+++ DATA TO PROCESS +++
(** The adapters the constructor appends for a chain of siblings, when the
    body adapter has a world: one per link, each on a solver body created in
    the run, no two on the same. *)
Lemma ODELink_chain_bodies (heap : LinkHeap) (t : LinkTree) :
  forall (parent : option nat) (parentOrigin : Vector3) (st st' : Build),
  ob_worldID (b_body st) <> 0%nat ->
  ODELink_chain heap t parent parentOrigin st = Some st' ->
  exists ols,
    odeLinks (b_body st') = odeLinks (b_body st) ++ ols
    /\ ob_worldID (b_body st') = ob_worldID (b_body st)
    /\ link <$> ols = tree_links t
    /\ Forall (fun ol => is_Some (heap !! link ol)) ols
    /\ world_grows (b_ode st) (b_ode st')
    /\ Forall (fun ol => (last_handle (b_ode st) < bodyID ol <= last_handle (b_ode st'))%nat
                         /\ is_Some (bodies (b_ode st') !! bodyID ol)) ols
    /\ NoDup (bodyID <$> ols).
Proof.
  induction t as [|lp child IHc sibling IHs]; intros parent parentOrigin st st' Hw.
  - simpl. intros [= <-]. exists []. rewrite app_nil_r.
    repeat split; try done; try apply world_grows_refl; try constructor.
  - simpl. destruct (heap !! lp) as [l|] eqn:Hl; simpl; [|done].
    set (ols0 := odeLinks (b_body st)).
    set (new := mkODELink lp 0 0 [] ∅ 0).
    destruct (ODELink_createLinkBody _ _ _ _ _) as [st1|] eqn:E1; simpl; [|done].
    destruct (ODELink_createGeometry _ _ _) as [st2|] eqn:E2; simpl; [|done].
    destruct (ODELink_chain heap child _ _ st2) as [st3|] eqn:E3; simpl; [|done].
    intros E4.
    apply (ODELink_createLinkBody_bodies _ _ _ _ _ _ ols0 new) in E1
      as (x1 & Ho1 & Hw1 & _ & Hx1 & Hb1 & Hin1 & Hg1 & Hle1); [|done|done|exact Hw].
    apply (ODELink_createGeometry_bodies _ _ _ _ ols0 x1 Ho1 eq_refl) in E2
      as (x2 & Ho2 & Hw2 & _ & Hx2 & Hb2 & HB2 & Hle2).
    simpl in Hw1, Hb1, Hg1, Hle1, Hx1.
    apply IHc in E3 as (olsc & Hoc & Hwc & Hlc & Hhc & Hgc & Hfc & Hnc); [|congruence].
    apply IHs in E4 as (olss & Hos & Hws & Hls & Hhs & Hgs & Hfs & Hns); [|congruence].
    exists (x2 :: olsc ++ olss).
    assert (Hg2 : world_grows (b_ode st) (b_ode st2)).
    { destruct Hg1 as [? Hk]. split; [lia|]. intros b Hb. rewrite HB2. auto. }
    split; [rewrite Hos, Hoc, Ho2; by rewrite <- !app_assoc|].
    split; [congruence|].
    split; [simpl; rewrite fmap_app; congruence|].
    split.
    { constructor; [rewrite Hx2, Hx1; simpl; by eexists|].
      apply Forall_app. done. }
    split.
    { eapply world_grows_trans; [exact Hg2|].
      eapply world_grows_trans; [exact Hgc|exact Hgs]. }
    destruct Hgc as [Hlec Hkc], Hgs as [Hles Hks].
    split.
    { constructor.
      - rewrite Hb2, Hb1. split; [lia|]. apply Hks, Hkc. rewrite HB2.
        rewrite Hb1 in Hin1. exact Hin1.
      - apply Forall_app. split.
        + eapply Forall_impl; [exact Hfc|]. cbv beta. intros ol [Hr Hi].
          split; [lia|auto].
        + eapply Forall_impl; [exact Hfs|]. cbv beta. intros ol [Hr Hi].
          split; [lia|auto]. }
    simpl. apply NoDup_cons. split.
    + rewrite fmap_app, elem_of_app, !list_elem_of_fmap.
      intros [(ol & Heq & Hin)|(ol & Heq & Hin)].
      * apply (proj1 (Forall_forall _ _) Hfc) in Hin as [Hr _]. lia.
      * apply (proj1 (Forall_forall _ _) Hfs) in Hin as [Hr _]. lia.
    + rewrite fmap_app. apply NoDup_app. split; [done|]. split; [|done].
      intros b. rewrite !list_elem_of_fmap.
      intros (ol & -> & Hin) (ol' & Heq & Hin').
      apply (proj1 (Forall_forall _ _) Hfc) in Hin as [Hr _].
      apply (proj1 (Forall_forall _ _) Hfs) in Hin' as [Hr' _]. lia.
Qed.


Lemma pushLink_keeps (flipYZ : bool) (ol : ODELink) (l : Link) (W : dxWorld) (b : dBodyID) :
  is_Some (bodies W !! b) -> is_Some (bodies (pushLink flipYZ ol l W) !! b).
Proof.
  intros Hb. unfold pushLink, setKinematicStateToODEflip, setKinematicStateToODE.
  assert (Hgeoms : forall (f : dxWorld -> dGeomID -> dxWorld) (gs : list dGeomID),
            (forall W0 g, bodies (f W0 g) = bodies W0) ->
            forall W0, bodies (foldl f W0 gs) = bodies W0).
  { intros f gs Hf. induction gs as [|g gs IH]; intros W0; simpl; [done|].
    by rewrite IH, Hf. }
  destruct flipYZ; simpl; case_bool_decide;
    try (rewrite Hgeoms; [done|intros W0 g; reflexivity]);
    unfold dBodySetAngularVel, dBodySetLinearVel, dBodySetPosition, dBodySetRotation,
      with_bodies; simpl; by rewrite !lookup_alter_is_Some.
Qed.
(** Every statement of a flush keeps the foreign keys resolved. *)
Lemma flush_one_references (e : Env) (p : pending) (t t' : Tables)
  (s s' : Sequences) :
  references_resolve t ->
  flush_one e p t s = (Ok t', s') ->
  references_resolve t'.
Proof.
  intros Hinv H.
  destruct p as [a|c|ph|pa|sn|st|sg|id chs|id chs|id|id|id];
    cbn [flush_one] in H.
  - (* INSERT AGENT *)
    simpl in H.
    injection H as H _. apply insert_agent_ok in H. destruct H as (-> & _).
    apply (references_resolve_parents t); try reflexivity; [exact Hinv| |auto].
    intros c _. apply client_refs_ok_monotone; auto.
    intros id. unfold agent_by_pk. simpl. apply is_some_find_app.
  - (* INSERT CLIENT *)
    simpl in H.
    injection H as H _. apply insert_client_ok in H.
    destruct H as (-> & _ & _ & Hrefs).
    apply (references_resolve_children t); try reflexivity; auto.
    + simpl. intros c0 Hin. apply in_app_or in Hin.
      destruct Hin as [Hin|[<-|[]]]; [left; exact Hin | right; exact Hrefs].
    + intros id Hid _. unfold client_by_pk. simpl.
      apply is_some_find_app. exact Hid.
  - (* INSERT PHONE *)
    simpl in H.
    injection H as H _. pose proof (insert_phone_fk _ _ _ H) as Hfk.
    apply insert_phone_ok in H. destruct H as (-> & _).
    apply (references_resolve_children t); try reflexivity; auto.
    simpl. intros x Hin. apply in_app_or in Hin.
    destruct Hin as [Hin|[<-|[]]]; [left; exact Hin | right; exact Hfk].
  - (* INSERT PASSPORT *)
    simpl in H.
    injection H as H _. apply insert_passport_ok in H.
    destruct H as (-> & _ & Hfk & _).
    apply (references_resolve_children t); try reflexivity; auto.
    simpl. intros x Hin. apply in_app_or in Hin.
    destruct Hin as [Hin|[<-|[]]]; [left; exact Hin | right; exact Hfk].
  - (* INSERT SNILS *)
    simpl in H.
    injection H as H _. apply insert_snils_ok in H.
    destruct H as (-> & _ & Hfk & _).
    apply (references_resolve_children t); try reflexivity; auto.
    simpl. intros x Hin. apply in_app_or in Hin.
    destruct Hin as [Hin|[<-|[]]]; [left; exact Hin | right; exact Hfk].
  - (* INSERT STATUS *)
    simpl in H.
    injection H as H _. apply insert_status_ok in H. subst t'.
    apply (references_resolve_parents t); try reflexivity; [exact Hinv| |auto].
    intros c _. apply client_refs_ok_monotone; auto.
    intros code. unfold status_by_pk. simpl. apply is_some_find_app.
  - (* INSERT STAGE *)
    simpl in H.
    injection H as H _. apply insert_stage_ok in H. subst t'.
    assert (forall code, is_some (stage_by_pk t code) = true ->
                         is_some (stage_by_pk
                                    (with_STAGE t (STAGE t ++ [sg])) code)
                         = true) as Hstage.
    { intros code. unfold stage_by_pk. simpl. apply is_some_find_app. }
    apply (references_resolve_parents t); try reflexivity;
      [exact Hinv| |exact Hstage].
    intros c _. apply client_refs_ok_monotone; auto.
  - (* UPDATE AGENT *)
    simpl in H.
    injection H as H _. apply flush_update_agent_ok in H.
    destruct H as (old & new & Hold & _ & [[_ ->] | [_ Hup]]); [exact Hinv|].
    pose proof (update_agent_row_checks _ _ _ _ Hup) as Hfree.
    apply update_agent_row_ok in Hup. destruct Hup as [-> _].
    apply (references_resolve_parents t); try reflexivity; [exact Hinv| |auto].
    intros c Hin. unfold client_refs_ok. rewrite !andb_true_iff.
    intros [[H1 H2] H3]. repeat split; [exact H1 | exact H2 |].
    unfold agent_by_pk in *. simpl.
    destruct (Z.eq_dec (Client.agent_id c) id) as [Heq|Hne].
    + rewrite Heq in *.
      apply is_some_find_replace_same; [|exact H3].
      destruct (Z.eq_dec (Agent.agent_id new) id) as [Hk|Hk]; [exact Hk|].
      specialize (Hfree Hk). unfold clients_of_agent in Hfree.
      assert (In c (filter (fun c => Client.agent_id c =? id) (CLIENT t)))
        as Habs by (apply filter_In; split;
                    [exact Hin | apply Z.eqb_eq; exact Heq]).
      rewrite Hfree in Habs. contradiction.
    + apply is_some_find_replace_other; assumption.
  - (* UPDATE CLIENT *)
    simpl in H.
    injection H as H _. apply flush_update_client_ok in H.
    destruct H as (old & new & Hold & _ & t1 & -> & Hcase).
    destruct (delete_orphans_fold_sub id chs t1)
      as (A1 & A2 & A3 & A4 & A5 & A6 & A7 & A8 & A9).
    cbv zeta in *.
    destruct Hcase as [[_ ->] | [_ Hup]].
    + apply (references_resolve_children t); auto.
      * intros c Hin. left. rewrite A4 in Hin. exact Hin.
      * intros id2 Hid _. unfold client_by_pk. rewrite A4. exact Hid.
    + pose proof (update_client_row_checks _ _ _ _ Hup) as [Hrefs Hkey].
      apply update_client_row_ok in Hup. destruct Hup as [-> _].
      simpl in *.
      apply (references_resolve_children t); auto.
      * intros c Hin. rewrite A4 in Hin.
        apply In_replaced in Hin.
        destruct Hin as [->|Hin]; [right; exact Hrefs | left; exact Hin].
      * intros id2 Hid Hch. unfold client_by_pk in *. rewrite A4.
        assert (client_has_children t id2 = true) as Hch0.
        { revert Hch. apply has_children_incl; assumption. }
        destruct (Z.eq_dec id2 id) as [->|Hne].
        -- apply is_some_find_replace_same; [|exact Hid].
           match goal with
           | |- Client.client_id ?n = id =>
               destruct (Z.eq_dec (Client.client_id n) id) as [Hk|Hk];
               [exact Hk | rewrite (Hkey Hk) in Hch0; discriminate]
           end.
        -- apply is_some_find_replace_other; assumption.
  - (* DELETE AGENT *)
    simpl in H.
    injection H as H _. unfold delete_agent_row in H.
    destruct (is_nil (clients_of_agent t id)) eqn:Hnil; [|discriminate].
    simpl in H. injection H as <-.
    apply (references_resolve_parents t); try reflexivity; [exact Hinv| |auto].
    intros c Hin. unfold client_refs_ok. rewrite !andb_true_iff.
    intros [[H1 H2] H3]. repeat split; [exact H1 | exact H2 |].
    unfold agent_by_pk in *. simpl.
    rewrite find_filter_keep; [exact H3|].
    intros a Ha. apply Z.eqb_eq in Ha. apply negb_true_iff, Z.eqb_neq.
    intros Heq. unfold clients_of_agent in Hnil.
    rewrite (is_nil_filter_false _ _ c Hin) in Hnil; [discriminate|].
    apply Z.eqb_eq. congruence.
  - (* DELETE CLIENT *)
    injection H as <- _.
    apply (references_resolve_children t); try reflexivity; auto.
    + simpl. intros x Hin. apply filter_In in Hin. tauto.
    + intros id2 Hid Hch. unfold client_by_pk in *. simpl.
      rewrite find_filter_keep; [exact Hid|].
      intros c Hc. apply Z.eqb_eq in Hc. apply negb_true_iff, Z.eqb_neq.
      intros Heq. subst id2. rewrite Heq in Hch.
      unfold client_has_children in Hch.
      rewrite delete_client_row_phones, delete_client_row_passports,
        delete_client_row_snils, delete_client_row_documents,
        delete_client_row_reminders in Hch.
      discriminate.
    + simpl. intros x Hin. left. apply filter_In in Hin. tauto.
    + simpl. intros x Hin. left. apply filter_In in Hin. tauto.
    + simpl. intros x Hin. left. apply filter_In in Hin. tauto.
    + simpl. intros x Hin. apply filter_In in Hin. tauto.
    + simpl. intros x Hin. apply filter_In in Hin. tauto.
  - (* DELETE PHONE *)
    simpl in H.
    injection H as <- _.
    apply (references_resolve_children t); try reflexivity; auto.
    simpl. intros x Hin. left. apply filter_In in Hin. tauto.
Qed.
+++
EXERCISE BRIEF:
Check each line of the entries for the word "olss", then state the count alone.

WRITTEN RESPONSE:
2